The proverbial Martian, taking a quick look at Wednesday’s Budget, might well conclude that at the general election in December the British people had chucked the old lot out and elected a very different party to run our government. The fresh, new Chancellor, Rishi Sunak, provided the biggest spending spree the Treasury has allowed since 1992. Yet this was from the ‘austerity’ party that has been in government for nearly ten years. So what’s going on? And is it wise or reckless?

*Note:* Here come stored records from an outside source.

(** The pool. *)
Record pool_ok (k : kpipes) : Prop := {
  po_len : length (pipe_table k) = 8%nat;
  po_pipes : Forall pipe_ok (pipe_table k)
}.

Lemma pool_get k i : pool_ok k -> 0 <= i < 8 -> pipe_ok (get_pipe k i).
Proof. intros [Hl Hf] Hi. unfold get_pipe. apply zget_forall; [done|]. unfold zlen. lia. Qed.

Lemma get_set_pipe k i j p : pool_ok k -> 0 <= i < 8 -> 0 <= j ->
  get_pipe (set_pipe k i p) j = if i =? j then p else get_pipe k j.
Proof. intros [Hl _] Hi Hj. unfold get_pipe, set_pipe. cbn [pipe_table]. apply zget_set; [unfold zlen; lia|done]. Qed.

Lemma set_pipe_pool k i p t : pool_ok k -> pipe_ok p -> pool_ok (set_tab (set_pipe k i p) t).
Proof. intros [Hl Hf] Hp. split; cbn [pipe_table set_tab set_pipe]; [by rewrite zset_length|by apply zset_forall]. Qed.

(** The contract of pipe_read on every branch: a bad index or a null
    buffer is refused with -1; available bytes are delivered at once, as many
    as fit and in order; an empty pipe without writers is end of file; and
    only an empty pipe with a writer left blocks the caller.  Other pipes are
    untouched and the pool stays well-formed. *)
Theorem pipe_read_contract (k k' : kpipes) (idx len : Z) (has_buf : bool) (r : turn (Z * list Z)) :
  pool_ok k -> 0 <= idx -> 0 <= len -> pipe_read k idx has_buf len = (k', r) ->
  let p := get_pipe k idx in
  pool_ok k' /\ (forall j, 0 <= j < 8 -> j <> idx -> get_pipe k' j = get_pipe k j) /\
  (if (8 <=? idx) || negb has_buf then r = Return (-1, []) /\ k' = k
   else if negb (bool_decide (contents p = [])) then
     let n := Z.to_nat (Z.min (zlen (contents p)) len) in
     r = Return (Z.of_nat n, take n (contents p)) /\ contents (get_pipe k' idx) = drop n (contents p)
   else if write_refs p =? 0 then r = Return (0, []) /\ get_pipe k' idx = p
   else match current_process (k_tab k) with
        | None => r = Return (0, [])
        | Some self => r = Blocked /\ read_waiter (get_pipe k' idx) = Some self /\ contents (get_pipe k' idx) = []
        end).
Proof.
  intros Hk Hi Hl. unfold pipe_read. change PIPE_MAX with 8. destruct ((8 <=? idx) || negb has_buf) eqn:Eb.
  { intros [= <- <-]. done. }
  b2p. pose proof (pool_get k idx Hk ltac:(lia)) as Hp. pose proof (pk_ring _ Hp) as Hr. pose proof (rk_count _ Hr) as Hcn.
  destruct (read_turn_spec (get_pipe k idx) (k_tab k) len Hp Hl) as (p' & t' & x & -> & Hres & Hp'). intros [= <- <-]. cbv zeta.
  assert (Hg : forall j, 0 <= j -> get_pipe (set_tab (set_pipe k idx p') t') j = if idx =? j then p' else get_pipe k j).
  { intros j Hj. apply (get_set_pipe k idx j p' Hk ltac:(lia) Hj). }
  split_and!.
  - by apply set_pipe_pool.
  - intros j Hj Hne. rewrite Hg by lia. by replace (idx =? j) with false by lia.
  - rewrite Hg, Z.eqb_refl by lia. pose proof (empty_count _ Hr) as He. destruct Hres as [q n Hc -> Hd _ _ _ _ _ _|Hc Hw|Hc Hw Hcur|self Hc Hw Hcur].
    + rewrite bool_decide_false by (rewrite He; lia). cbn [negb]. rewrite contents_length by lia. done.
    + rewrite bool_decide_true by (by apply He). cbn [negb]. rewrite Hw. done.
    + rewrite bool_decide_true by (by apply He). cbn [negb]. replace (write_refs (get_pipe k idx) =? 0) with false by lia.
      by rewrite Hcur.
    + rewrite bool_decide_true by (by apply He). cbn [negb]. replace (write_refs (get_pipe k idx) =? 0) with false by lia.
      rewrite Hcur. split_and!; try done. by apply He.
Qed.

Definition boot_pipes : kpipes := mk_kpipes (replicate 8 blank_pipe) boot_ptable.

Lemma boot_pool_ok : pool_ok boot_pipes.
Proof.
  split; [done|]. apply Forall_replicate. split; cbn; [by split; cbn; try lia|lia|done|done].
Qed.

Lemma pipe_read_contract_witness :
  exists k', pipe_read boot_pipes 9 true 5 = (k', Return (-1, [])) /\ pool_ok k'.
Proof.
  exists boot_pipes. split; [reflexivity|].
  exact (proj1 (pipe_read_contract boot_pipes boot_pipes 9 5 true (Return (-1, [])) boot_pool_ok ltac:(lia) ltac:(lia) eq_refl)).
Defined.

(** The contract of pipe_write on every branch: without readers it fails
    with -1 and accepts nothing; while there is room it accepts exactly the
    next bytes of the source, as many as fit, and reports success only when
    the last one has been accepted, so a write is never short; and only a full
    pipe with a reader left blocks the caller. *)
Theorem pipe_write_contract (k k' : kpipes) (idx written : Z) (src : list Z) (r : turn Z) :
  pool_ok k -> 0 <= idx < 8 -> Forall (fun b => 0 <= b < 256) src -> 0 <= written <= zlen src ->
  pipe_write k idx (Some src) written = (k', r) ->
  let p := get_pipe k idx in
  let n := Z.min (zlen src - written) (512 - zlen (contents p)) in
  pool_ok k' /\ (forall j, 0 <= j < 8 -> j <> idx -> get_pipe k' j = get_pipe k j) /\
  (if read_refs p =? 0 then r = Return (-1) /\ contents (get_pipe k' idx) = contents p
   else if zlen (contents p) <? 512 then
     contents (get_pipe k' idx) = contents p ++ take (Z.to_nat n) (drop (Z.to_nat written) src) /\
     (if written + n =? zlen src then r = Return 0 else r = Again (written + n))
   else contents (get_pipe k' idx) = contents p /\
     match current_process (k_tab k) with
     | None => r = Return (-1)
     | Some self => r = Blocked /\ write_waiter (get_pipe k' idx) = Some self
     end).
Proof.
  intros Hk Hi Hb Hw. unfold pipe_write. change PIPE_MAX with 8. replace (8 <=? idx) with false by lia.
  pose proof (pool_get k idx Hk ltac:(lia)) as Hp. pose proof (pk_ring _ Hp) as Hr. pose proof (rk_count _ Hr) as Hcn.
  destruct (write_turn_spec (get_pipe k idx) (k_tab k) src written Hp Hb Hw) as (p' & t' & x & -> & Hres & Hp').
  intros [= <- <-]. cbv zeta. rewrite contents_length by lia.
  assert (Hg : forall j, 0 <= j -> get_pipe (set_tab (set_pipe k idx p') t') j = if idx =? j then p' else get_pipe k j).
  { intros j Hj. apply (get_set_pipe k idx j p' Hk ltac:(lia) Hj). }
  split_and!.
  - by apply set_pipe_pool.
  - intros j Hj Hne. rewrite Hg by lia. by replace (idx =? j) with false by lia.
  - rewrite Hg, Z.eqb_refl by lia. destruct Hres as [E|q n Hrf Hc -> Hd _ _ _ _ _ _|Hrf Hc Hcur|self Hrf Hc Hcur].
    + by rewrite E.
    + replace (read_refs (get_pipe k idx) =? 0) with false by lia.
      replace (count (get_pipe k idx) <? 512) with true by lia. split; [done|].
      by destruct (written + Z.min (zlen src - written) (512 - count (get_pipe k idx)) =? zlen src).
    + replace (read_refs (get_pipe k idx) =? 0) with false by lia. rewrite Hc, Hcur. done.
    + replace (read_refs (get_pipe k idx) =? 0) with false by lia. rewrite Hc, Hcur. done.
Qed.
(* ===== verification/FatName.v ===== *)
(** * FAT16 names: the 8.3 codec and the path splitter

    The pure text routines of [src/kernel/fs/fat16.c]: [to_8_3],
    [dirent_display_name], [path_next_component], and the 32-byte on-disk layout
    of [fat16_dirent_t].  A C string is the list of its bytes before the NUL, a
    byte is a [Z] below 256. *)

From Stdlib Require Import ZArith Lia.
From stdpp Require Import base tactics numbers list option sets.
From S2P Require Import Prelude.
Local Open Scope Z_scope.

Definition byte (b : Z) : Prop := 0 <= b < 256.

Definition SPACE := 32.
Definition DOT := 46.
Definition SLASH := 47.

(** ** 8.3 encoding *)

Definition fat16_toupper (c : Z) : Z :=
  if (97 <=? c) && (c <=? 122) then u8 (c - 32) else c.

(** The base-name loop: at most eight characters, stopping at a dot; returns
    what is left of the name. *)
Fixpoint base_loop (name : list Z) (i : Z) (out : list Z) : list Z * list Z :=
  match name with
  | c :: rest =>
      if negb (c =? DOT) && (i <? 8)
      then base_loop rest (i + 1) out.[i := fat16_toupper c]
      else (name, out)
  | [] => ([], out)
  end.

(** The loop that skips the rest of an over-long base name. *)
Fixpoint skip_to_dot (name : list Z) : list Z :=
  match name with
  | c :: rest => if c =? DOT then name else skip_to_dot rest
  | [] => []
  end.

Fixpoint ext_loop (name : list Z) (k : Z) (out : list Z) : list Z :=
  match name with
  | c :: rest => if k <? 11 then ext_loop rest (k + 1) out.[k := fat16_toupper c] else out
  | [] => out
  end.

Definition to_8_3 (name : list Z) : list Z :=
  let out := replicate 11 SPACE in
  if decide (name = [DOT]) then out.[0 := DOT]
  else if decide (name = [DOT; DOT]) then (out.[0 := DOT]).[1 := DOT]
  else
    let '(name, out) := base_loop name 0 out in
    match skip_to_dot name with
    | _ :: rest => ext_loop rest 8 out
    | [] => out
    end.

(** ** Directory entries *)

Record fat16_dirent := Dirent {
  d_name : list Z;
  d_ext : list Z;
  d_attr : Z;
  d_reserved : list Z;
  d_time : Z;
  d_date : Z;
  d_first_cluster : Z;
  d_size : Z
}.

#[global] Instance dirent_eq_dec : EqDecision fat16_dirent.
Proof. solve_decision. Defined.

Definition ATTR_VOLUME_ID := 8.
Definition ATTR_DIRECTORY := 16.
Definition ATTR_ARCHIVE := 32.
Definition DIRENT_EMPTY := 0.
Definition DIRENT_DELETED := 229.

Definition has_attr (e : fat16_dirent) (mask : Z) : bool := negb (Z.land (d_attr e) mask =? 0).

(** Little-endian fields of a byte buffer. *)
Definition le16 (buf : list Z) (o : Z) : Z := buf.[o] + 256 * buf.[o + 1].
Definition le32 (buf : list Z) (o : Z) : Z := le16 buf o + 65536 * le16 buf (o + 2).
Definition bytes16 (v : Z) : list Z := [v mod 256; v / 256 mod 256].
Definition bytes32 (v : Z) : list Z := bytes16 (v mod 65536) ++ bytes16 (v / 65536).

(** [n] bytes of [buf] from offset [o]. *)
Definition sub (buf : list Z) (o n : nat) : list Z := take n (drop o buf).

(** Overwrite [buf] with [bs] from offset [o]. *)
Definition blit (buf : list Z) (o : nat) (bs : list Z) : list Z :=
  take o buf ++ bs ++ drop (o + length bs) buf.

Definition dirent_of_bytes (b : list Z) : fat16_dirent := {|
  d_name := sub b 0 8;
  d_ext := sub b 8 3;
  d_attr := b.[11];
  d_reserved := sub b 12 10;
  d_time := le16 b 22;
  d_date := le16 b 24;
  d_first_cluster := le16 b 26;
  d_size := le32 b 28 |}.

Definition dirent_bytes (e : fat16_dirent) : list Z :=
  d_name e ++ d_ext e ++ [d_attr e] ++ d_reserved e ++ bytes16 (d_time e) ++
  bytes16 (d_date e) ++ bytes16 (d_first_cluster e) ++ bytes32 (d_size e).

(** The [i]-th entry of a directory sector, and its update. *)
Definition slot_at (buf : list Z) (i : Z) : fat16_dirent :=
  dirent_of_bytes (sub buf (Z.to_nat (32 * i)) 32).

The foreground of the Budget was inevitably going to be something wholly unplanned: the coronavirus outbreak, now officially, a pandemic that is sweeping the world. Whatever the medical tally in terms of numbers infected and people killed turns out to be, the impact on the economy is certain to be considerable, at least in the short to medium term. You can’t have a fifth of the workforce off sick, and people fearful of going out to restaurants, theatres, football grounds and even the shops, leaving businesses with no business, for it not to be. But that’s as far as certainty goes. Budget forecasts always need to be taken with a pinch of salt, but this time neither the Chancellor nor anyone else really has the slightest idea how bad things may get economically.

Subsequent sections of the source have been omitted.